| WHAT YOU HAVE TO DO |
Below are lines of data; restate word for word those running from the line containing "unfold member, ensure_site_writer, load_site_membership." to the line containing "Lemma document_not_in db", inclusive, and no others.

(Stored data)
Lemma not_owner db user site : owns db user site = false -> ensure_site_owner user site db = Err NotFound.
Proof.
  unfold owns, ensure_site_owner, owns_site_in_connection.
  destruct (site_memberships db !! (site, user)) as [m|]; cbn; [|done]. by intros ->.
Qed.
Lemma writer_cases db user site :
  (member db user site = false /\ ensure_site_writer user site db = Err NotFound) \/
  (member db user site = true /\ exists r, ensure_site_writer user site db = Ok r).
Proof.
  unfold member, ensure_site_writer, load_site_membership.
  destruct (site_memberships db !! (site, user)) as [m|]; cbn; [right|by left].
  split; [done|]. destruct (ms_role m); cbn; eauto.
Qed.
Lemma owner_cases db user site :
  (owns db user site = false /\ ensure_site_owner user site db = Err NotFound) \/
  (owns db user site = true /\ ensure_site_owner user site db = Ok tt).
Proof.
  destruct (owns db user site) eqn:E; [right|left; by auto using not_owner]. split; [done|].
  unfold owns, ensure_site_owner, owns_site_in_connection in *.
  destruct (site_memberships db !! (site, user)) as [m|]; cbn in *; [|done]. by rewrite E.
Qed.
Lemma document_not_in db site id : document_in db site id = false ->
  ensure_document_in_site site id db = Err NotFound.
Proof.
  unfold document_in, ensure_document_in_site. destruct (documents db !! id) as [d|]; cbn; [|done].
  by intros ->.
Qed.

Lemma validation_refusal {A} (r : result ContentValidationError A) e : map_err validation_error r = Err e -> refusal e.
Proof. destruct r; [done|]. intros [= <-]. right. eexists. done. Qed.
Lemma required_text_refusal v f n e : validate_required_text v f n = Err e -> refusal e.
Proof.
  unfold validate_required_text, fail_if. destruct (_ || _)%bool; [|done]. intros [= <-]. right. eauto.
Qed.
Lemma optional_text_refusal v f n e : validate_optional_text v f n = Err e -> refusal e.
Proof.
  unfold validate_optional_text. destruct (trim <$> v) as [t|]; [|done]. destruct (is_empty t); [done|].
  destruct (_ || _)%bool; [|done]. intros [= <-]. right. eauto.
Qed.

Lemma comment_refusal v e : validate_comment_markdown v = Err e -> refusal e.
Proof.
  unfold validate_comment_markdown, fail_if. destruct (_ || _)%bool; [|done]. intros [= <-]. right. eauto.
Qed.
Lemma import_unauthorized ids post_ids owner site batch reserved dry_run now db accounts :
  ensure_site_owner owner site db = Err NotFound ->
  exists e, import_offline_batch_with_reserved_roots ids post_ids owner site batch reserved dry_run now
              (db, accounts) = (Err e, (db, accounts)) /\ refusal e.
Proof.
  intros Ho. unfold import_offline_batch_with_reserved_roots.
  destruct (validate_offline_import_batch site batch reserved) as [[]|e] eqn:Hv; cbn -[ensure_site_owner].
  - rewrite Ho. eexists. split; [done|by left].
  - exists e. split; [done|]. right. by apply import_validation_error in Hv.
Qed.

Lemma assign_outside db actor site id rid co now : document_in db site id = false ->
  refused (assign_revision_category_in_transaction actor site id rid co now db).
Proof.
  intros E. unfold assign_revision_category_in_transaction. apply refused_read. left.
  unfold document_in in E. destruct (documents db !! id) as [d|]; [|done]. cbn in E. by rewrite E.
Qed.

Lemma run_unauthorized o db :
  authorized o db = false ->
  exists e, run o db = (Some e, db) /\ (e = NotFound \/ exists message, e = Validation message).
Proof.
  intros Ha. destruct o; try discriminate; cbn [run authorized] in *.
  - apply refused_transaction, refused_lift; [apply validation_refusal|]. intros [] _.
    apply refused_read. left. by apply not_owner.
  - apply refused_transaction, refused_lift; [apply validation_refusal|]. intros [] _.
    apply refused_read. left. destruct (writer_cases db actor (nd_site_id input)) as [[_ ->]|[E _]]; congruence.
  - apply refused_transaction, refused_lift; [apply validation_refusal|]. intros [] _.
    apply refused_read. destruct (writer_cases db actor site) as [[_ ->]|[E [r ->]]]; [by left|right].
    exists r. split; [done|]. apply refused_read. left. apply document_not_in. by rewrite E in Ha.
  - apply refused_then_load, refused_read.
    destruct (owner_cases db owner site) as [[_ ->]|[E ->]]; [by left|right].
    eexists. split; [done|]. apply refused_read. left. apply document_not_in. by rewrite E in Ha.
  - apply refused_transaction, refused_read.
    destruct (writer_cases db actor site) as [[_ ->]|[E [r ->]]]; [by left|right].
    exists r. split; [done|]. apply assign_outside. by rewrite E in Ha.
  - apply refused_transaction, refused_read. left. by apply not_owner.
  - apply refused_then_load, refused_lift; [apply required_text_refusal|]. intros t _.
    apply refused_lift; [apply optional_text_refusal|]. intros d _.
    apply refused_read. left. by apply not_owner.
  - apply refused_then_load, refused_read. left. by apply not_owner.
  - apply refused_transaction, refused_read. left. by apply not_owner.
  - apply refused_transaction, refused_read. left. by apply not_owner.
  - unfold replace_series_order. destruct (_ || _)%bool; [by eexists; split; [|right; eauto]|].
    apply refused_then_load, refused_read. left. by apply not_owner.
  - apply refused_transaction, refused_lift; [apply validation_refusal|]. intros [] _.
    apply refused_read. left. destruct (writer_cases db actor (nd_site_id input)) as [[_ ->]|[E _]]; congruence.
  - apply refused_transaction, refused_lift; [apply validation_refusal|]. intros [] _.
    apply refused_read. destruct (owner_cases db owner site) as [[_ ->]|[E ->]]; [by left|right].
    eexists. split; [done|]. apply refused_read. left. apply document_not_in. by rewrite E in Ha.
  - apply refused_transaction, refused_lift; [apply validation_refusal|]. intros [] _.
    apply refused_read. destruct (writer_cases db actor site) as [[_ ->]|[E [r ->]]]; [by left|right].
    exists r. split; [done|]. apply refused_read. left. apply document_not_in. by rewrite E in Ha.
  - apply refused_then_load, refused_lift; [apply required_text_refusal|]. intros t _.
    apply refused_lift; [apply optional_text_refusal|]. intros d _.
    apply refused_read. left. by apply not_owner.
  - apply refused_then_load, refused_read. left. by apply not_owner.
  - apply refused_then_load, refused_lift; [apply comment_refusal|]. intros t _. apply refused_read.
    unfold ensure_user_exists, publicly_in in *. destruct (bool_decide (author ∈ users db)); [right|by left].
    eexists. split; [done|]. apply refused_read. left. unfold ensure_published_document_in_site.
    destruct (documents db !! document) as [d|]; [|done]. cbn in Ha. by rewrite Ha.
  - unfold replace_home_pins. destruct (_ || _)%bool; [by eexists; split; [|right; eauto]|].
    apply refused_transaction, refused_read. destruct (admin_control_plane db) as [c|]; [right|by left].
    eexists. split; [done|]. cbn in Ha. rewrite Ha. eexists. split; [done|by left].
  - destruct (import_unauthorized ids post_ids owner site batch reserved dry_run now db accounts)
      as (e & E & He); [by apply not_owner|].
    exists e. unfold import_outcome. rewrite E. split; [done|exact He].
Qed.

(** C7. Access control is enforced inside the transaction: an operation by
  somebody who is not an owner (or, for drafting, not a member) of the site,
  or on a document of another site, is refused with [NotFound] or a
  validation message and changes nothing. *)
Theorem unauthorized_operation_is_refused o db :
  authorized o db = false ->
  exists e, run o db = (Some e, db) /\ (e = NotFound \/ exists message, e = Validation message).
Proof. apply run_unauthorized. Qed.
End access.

| TASK RESULT |
  unfold member, ensure_site_writer, load_site_membership.
  destruct (site_memberships db !! (site, user)) as [m|]; cbn; [right|by left].
  split; [done|]. destruct (ms_role m); cbn; eauto.
Qed.
Lemma owner_cases db user site :
  (owns db user site = false /\ ensure_site_owner user site db = Err NotFound) \/
  (owns db user site = true /\ ensure_site_owner user site db = Ok tt).
Proof.
  destruct (owns db user site) eqn:E; [right|left; by auto using not_owner]. split; [done|].
  unfold owns, ensure_site_owner, owns_site_in_connection in *.
  destruct (site_memberships db !! (site, user)) as [m|]; cbn in *; [|done]. by rewrite E.
Qed.
Lemma document_not_in db site id : document_in db site id = false ->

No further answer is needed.